** Aim of the task **
Every line of the data below should be retyped exactly.

** Data for processing **
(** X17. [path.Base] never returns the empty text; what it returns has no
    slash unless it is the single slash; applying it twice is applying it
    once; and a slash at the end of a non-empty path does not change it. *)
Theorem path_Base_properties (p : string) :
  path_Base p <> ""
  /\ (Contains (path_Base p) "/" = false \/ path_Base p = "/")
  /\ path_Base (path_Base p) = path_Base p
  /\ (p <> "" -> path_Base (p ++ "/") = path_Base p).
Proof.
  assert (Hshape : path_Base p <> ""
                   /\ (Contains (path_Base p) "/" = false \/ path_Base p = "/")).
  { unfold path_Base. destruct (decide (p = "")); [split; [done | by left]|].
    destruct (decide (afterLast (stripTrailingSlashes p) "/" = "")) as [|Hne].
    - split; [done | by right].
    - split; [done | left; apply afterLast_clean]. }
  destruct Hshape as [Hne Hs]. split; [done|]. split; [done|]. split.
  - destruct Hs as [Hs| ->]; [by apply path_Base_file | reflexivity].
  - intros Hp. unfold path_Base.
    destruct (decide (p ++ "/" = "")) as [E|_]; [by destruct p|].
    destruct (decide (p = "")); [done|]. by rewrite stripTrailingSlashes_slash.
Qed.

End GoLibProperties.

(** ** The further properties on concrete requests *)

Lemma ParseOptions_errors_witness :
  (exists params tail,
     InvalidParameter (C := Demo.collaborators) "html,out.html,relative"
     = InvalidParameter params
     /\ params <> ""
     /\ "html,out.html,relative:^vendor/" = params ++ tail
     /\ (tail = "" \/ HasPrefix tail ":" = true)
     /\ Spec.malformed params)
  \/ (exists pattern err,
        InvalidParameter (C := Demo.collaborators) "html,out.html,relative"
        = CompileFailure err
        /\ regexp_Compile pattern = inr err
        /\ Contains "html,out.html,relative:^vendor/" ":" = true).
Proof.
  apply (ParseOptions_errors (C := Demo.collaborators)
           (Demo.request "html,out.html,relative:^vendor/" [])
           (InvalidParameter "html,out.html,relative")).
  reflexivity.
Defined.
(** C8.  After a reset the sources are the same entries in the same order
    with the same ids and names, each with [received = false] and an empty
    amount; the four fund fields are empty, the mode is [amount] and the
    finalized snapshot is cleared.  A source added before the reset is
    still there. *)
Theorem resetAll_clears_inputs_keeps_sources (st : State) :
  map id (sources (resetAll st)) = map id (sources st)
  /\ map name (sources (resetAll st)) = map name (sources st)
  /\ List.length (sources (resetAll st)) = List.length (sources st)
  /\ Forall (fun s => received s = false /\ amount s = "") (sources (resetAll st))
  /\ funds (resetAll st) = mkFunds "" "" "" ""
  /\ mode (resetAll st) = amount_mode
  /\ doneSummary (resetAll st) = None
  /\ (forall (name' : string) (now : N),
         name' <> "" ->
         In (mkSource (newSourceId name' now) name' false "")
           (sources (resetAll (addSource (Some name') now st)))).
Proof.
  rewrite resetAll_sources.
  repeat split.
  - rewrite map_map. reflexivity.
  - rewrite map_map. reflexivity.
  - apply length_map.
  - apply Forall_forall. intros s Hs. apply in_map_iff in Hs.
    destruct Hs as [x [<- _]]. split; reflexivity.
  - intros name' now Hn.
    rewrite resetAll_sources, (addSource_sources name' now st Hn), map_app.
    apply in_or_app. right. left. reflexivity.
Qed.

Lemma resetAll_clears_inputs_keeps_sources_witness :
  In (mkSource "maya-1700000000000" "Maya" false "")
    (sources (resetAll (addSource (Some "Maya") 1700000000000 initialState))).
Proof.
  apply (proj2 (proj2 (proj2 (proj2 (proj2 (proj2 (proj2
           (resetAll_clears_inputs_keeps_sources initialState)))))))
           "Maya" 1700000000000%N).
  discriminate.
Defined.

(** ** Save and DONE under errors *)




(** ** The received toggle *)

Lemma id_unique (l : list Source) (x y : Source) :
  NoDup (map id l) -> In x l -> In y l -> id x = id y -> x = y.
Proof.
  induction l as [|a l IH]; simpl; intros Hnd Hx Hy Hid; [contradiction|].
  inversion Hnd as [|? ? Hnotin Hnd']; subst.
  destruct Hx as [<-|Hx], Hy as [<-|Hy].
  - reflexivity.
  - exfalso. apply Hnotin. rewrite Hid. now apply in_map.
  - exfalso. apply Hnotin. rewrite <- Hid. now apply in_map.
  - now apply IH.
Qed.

** Worked solution **
(** X17. [path.Base] never returns the empty text; what it returns has no
    slash unless it is the single slash; applying it twice is applying it
    once; and a slash at the end of a non-empty path does not change it. *)
Theorem path_Base_properties (p : string) :
  path_Base p <> ""
  /\ (Contains (path_Base p) "/" = false \/ path_Base p = "/")
  /\ path_Base (path_Base p) = path_Base p
  /\ (p <> "" -> path_Base (p ++ "/") = path_Base p).
Proof.
  assert (Hshape : path_Base p <> ""
                   /\ (Contains (path_Base p) "/" = false \/ path_Base p = "/")).
  { unfold path_Base. destruct (decide (p = "")); [split; [done | by left]|].
    destruct (decide (afterLast (stripTrailingSlashes p) "/" = "")) as [|Hne].
    - split; [done | by right].
    - split; [done | left; apply afterLast_clean]. }
  destruct Hshape as [Hne Hs]. split; [done|]. split; [done|]. split.
  - destruct Hs as [Hs| ->]; [by apply path_Base_file | reflexivity].
  - intros Hp. unfold path_Base.
    destruct (decide (p ++ "/" = "")) as [E|_]; [by destruct p|].
    destruct (decide (p = "")); [done|]. by rewrite stripTrailingSlashes_slash.
Qed.

End GoLibProperties.

(** ** The further properties on concrete requests *)

Lemma ParseOptions_errors_witness :
  (exists params tail,
     InvalidParameter (C := Demo.collaborators) "html,out.html,relative"
     = InvalidParameter params
     /\ params <> ""
     /\ "html,out.html,relative:^vendor/" = params ++ tail
     /\ (tail = "" \/ HasPrefix tail ":" = true)
     /\ Spec.malformed params)
  \/ (exists pattern err,
        InvalidParameter (C := Demo.collaborators) "html,out.html,relative"
        = CompileFailure err
        /\ regexp_Compile pattern = inr err
        /\ Contains "html,out.html,relative:^vendor/" ":" = true).
Proof.
  apply (ParseOptions_errors (C := Demo.collaborators)
           (Demo.request "html,out.html,relative:^vendor/" [])
           (InvalidParameter "html,out.html,relative")).
  reflexivity.
Defined.
(** C8.  After a reset the sources are the same entries in the same order
    with the same ids and names, each with [received = false] and an empty
    amount; the four fund fields are empty, the mode is [amount] and the
    finalized snapshot is cleared.  A source added before the reset is
    still there. *)
Theorem resetAll_clears_inputs_keeps_sources (st : State) :
  map id (sources (resetAll st)) = map id (sources st)
  /\ map name (sources (resetAll st)) = map name (sources st)
  /\ List.length (sources (resetAll st)) = List.length (sources st)
  /\ Forall (fun s => received s = false /\ amount s = "") (sources (resetAll st))
  /\ funds (resetAll st) = mkFunds "" "" "" ""
  /\ mode (resetAll st) = amount_mode
  /\ doneSummary (resetAll st) = None
  /\ (forall (name' : string) (now : N),
         name' <> "" ->
         In (mkSource (newSourceId name' now) name' false "")
           (sources (resetAll (addSource (Some name') now st)))).
Proof.
  rewrite resetAll_sources.
  repeat split.
  - rewrite map_map. reflexivity.
  - rewrite map_map. reflexivity.
  - apply length_map.
  - apply Forall_forall. intros s Hs. apply in_map_iff in Hs.
    destruct Hs as [x [<- _]]. split; reflexivity.
  - intros name' now Hn.
    rewrite resetAll_sources, (addSource_sources name' now st Hn), map_app.
    apply in_or_app. right. left. reflexivity.
Qed.

Lemma resetAll_clears_inputs_keeps_sources_witness :
  In (mkSource "maya-1700000000000" "Maya" false "")
    (sources (resetAll (addSource (Some "Maya") 1700000000000 initialState))).
Proof.
  apply (proj2 (proj2 (proj2 (proj2 (proj2 (proj2 (proj2
           (resetAll_clears_inputs_keeps_sources initialState)))))))
           "Maya" 1700000000000%N).
  discriminate.
Defined.

(** ** Save and DONE under errors *)




(** ** The received toggle *)

Lemma id_unique (l : list Source) (x y : Source) :
  NoDup (map id l) -> In x l -> In y l -> id x = id y -> x = y.
Proof.
  induction l as [|a l IH]; simpl; intros Hnd Hx Hy Hid; [contradiction|].
  inversion Hnd as [|? ? Hnotin Hnd']; subst.
  destruct Hx as [<-|Hx], Hy as [<-|Hy].
  - reflexivity.
  - exfalso. apply Hnotin. rewrite Hid. now apply in_map.
  - exfalso. apply Hnotin. rewrite <- Hid. now apply in_map.
  - now apply IH.
Qed.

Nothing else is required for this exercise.